Ten Total, the forthcoming debut record from 1010, assembles just these kinds of
lightning strikes. Recorded over the past couple years between his bedroom in Kansas
City and Los Angeles studios, the album plays not unlike a punk record: ten songs,
back-to-back and to the point, showcasing the outer limit of the artist’s skill, passions,
and curiosities up to that day. The throughline here, however, is a pristine,
room-stopping R&B vocal, honed during 1010benja’s years spent in the gospel church
and busking on city streets, employed with all the mastery of pop music’s canonical
singers. It was this voice that magnetized the industry toward his sound in 2017, when
he released “Boofiness,” a six-minute piano ballad with a Magic City bounce—it caught
the ear of press at Pitchfork, the New York Times, Pigeons and Planes, Dazed and more,
and influential BBC DJ Benji B became a vocal champion. But little was still known
about 1010: his subsequent releases, including 2018’s “Two Houses” EP, have felt as
nomadic as their author, brimming with spirit and impossible to tie down.

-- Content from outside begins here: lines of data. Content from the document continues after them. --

Lemma child_loop_calls fuel content parent ci cb acc is_end offset st :
  Forall (fun e => is_call e -> child_call parent e)
    (events_of (child_loop fuel content parent ci cb acc is_end offset st)).
Proof.
  revert acc is_end offset st.
  induction fuel as [|fuel IH]; intros acc is_end offset st;
    destruct (py_truthy is_end) eqn:He;
    try (rewrite child_loop_end by done; constructor);
    try (rewrite child_loop_O by done; constructor).
  rewrite child_loop_S by done.
  apply events_bind.
  { apply events_get. intros [] He'; simpl in *; try done; intros _.
    - exists offset. by rewrite He'.
    - destruct He' as (-> & -> & _). split; [done|]. by exists offset. }
  intros p st1. destruct (negb (py_truthy p)); [constructor|].
  apply events_bind; [apply events_lift|]. intros pg st2.
  apply events_bind; [apply events_lift|]. intros ie st3.
  apply events_bind; [apply events_lift|]. intros d st4.
  destruct (extract_comments content d) as [|c cs]; [constructor|].
  apply events_bind; [by apply events_callback|]. intros _ st5.
  apply events_bind; [by repeat constructor|]. intros _ st6.
  apply IH.
Qed.
(** * Benchmark aggregation engine of explainaboard_web

    A shallow embedding of [backend/src/impl/benchmark_utils.py]
    ([BenchmarkUtils]) and of the leaderboard loop of
    [benchmark_benchmark_id_get] in
    [backend/src/impl/default_controllers_impl.py].

    The Python code works on JSON-like dictionaries, so the embedding
    has one type of dynamic values, dictionaries that keep their
    insertion order, and an exception monad for the [KeyError]s,
    [TypeError]s and [ValueError]s the code can raise. *)

From Stdlib Require Import ZArith Floats Uint63 Ascii String.
From stdpp Require Import base list strings.

Local Open Scope string_scope.

(** ** Python values *)

(** Everything the code reads comes from JSON documents or from
    [to_dict()] of generated models. Numbers are IEEE doubles (Python
    [float]); Python integers are read as the double of the same value. *)
Inductive value : Type :=
| VNone
| VNum (f : float)
| VStr (s : string)
| VList (l : list value)
| VDict (d : list (string * value)).

(** A Python [dict] with string keys, in insertion order. *)
Abbreviation dict := (list (string * value)).

(** The builtin exceptions the code can raise. [KeyError] and
    [IndexError] are the subclasses of Python's [LookupError]. *)
Inductive exn : Type :=
| KeyError
| IndexError
| TypeError
| ValueError
| AttributeError.

Definition is_LookupError (e : exn) : bool :=
  match e with KeyError | IndexError => true | _ => false end.

Inductive result (A : Type) : Type :=
| Ok (a : A)
| Raise (e : exn).
Arguments Ok {A} a.
Arguments Raise {A} e.

#[global] Instance result_ret : MRet result := λ A a, Ok a.
#[global] Instance result_bind : MBind result := λ A B f m,
  match m with Ok a => f a | Raise e => Raise e end.
#[global] Instance result_fmap : FMap result := λ A B f m,
  match m with Ok a => Ok (f a) | Raise e => Raise e end.

(** A [for] loop that threads a state and stops at the first exception. *)
Fixpoint foldM {A B : Type} (f : B → A → result B) (b : B) (l : list A)
  : result B :=
  match l with
  | [] => Ok b
  | a :: l' => b' ← f b a; foldM f b' l'
  end.

(** [bool(v)]. *)
Definition truthy (v : value) : bool :=
  match v with
  | VNone => false
  | VNum f => negb (PrimFloat.eqb f 0%float)
  | VStr s => negb (String.eqb s "")
  | VList l => negb (bool_decide (length l = 0))
  | VDict d => negb (bool_decide (length d = 0))
  end.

The artist has been glimpsing toward the unknown since childhood. Growing up in
Tulsa, OK, 1010 spent nearly all of his time in Pentecostal and C.O.G.I.C churches,
where his parents served as ministers and congregation members. He absorbed the
message and the music. “Like 4 to 8 hours a day, most days a week,” he recalls. “My
earliest memories are falling asleep on my mother’s breast, and hearing her heartbeat,
and her voice humming in one ear, and the band blaring in that other ear.” Religion
shaped his worldview in more ways than one. There was an interest in the metaphysical
and ancient history, cultivated by his immersion in scripture, but also the church
tradition itself, a connection to black culture informed by his father, uncles, and
grandfather, who’s histories as clergy-men traversed the Black American south and
midwest.
The backdrop of Tulsa further molded 1010’s unique slant on the world: born to a black
father and white mother, both from the working class, he learned early that economic
lines ran just as starkly as racial ones. He tested into the historic magnet school Booker
T. Washington High in North Tulsa, “BTW was one of the first High Schools in the
region to desegregate in the 70s, it was known as a magnet school so kids who got
accepted were bussed in from all over the city, it was a place where the kids from the
hood and from the suburbs could meet in one place and study chinese, latin and Ralph
Ellison in the same day.” As a teen, his search for freedom and agency, beyond the
church walls, soon led him to Tulsa’s punk scene, where he fronted bands and learned to
play rock guitar. He found inspiration in the gnostic work and life of John Frusciante,
surrealist literature ,and contemporary art, which led him to New York, and then LA.
With gobs of talent and hunger but little source of steady income, he found himself
floating between avant-garde art circles and the abyss of transience. “At a point, I
became so lonely that the only people I had to talk to were the great dead writers and
artists,” he says. “And that’s when I became obsessed with knowledge and information,
and started reifying my own mind as a buffer between my heart and the constrictions of
the real world.”
With Ten Total, due March 2024 on Three Six Zero Recordings/SME, 1010 begins to
expose this inner language. His take on pop is straightforward, until you listen closely.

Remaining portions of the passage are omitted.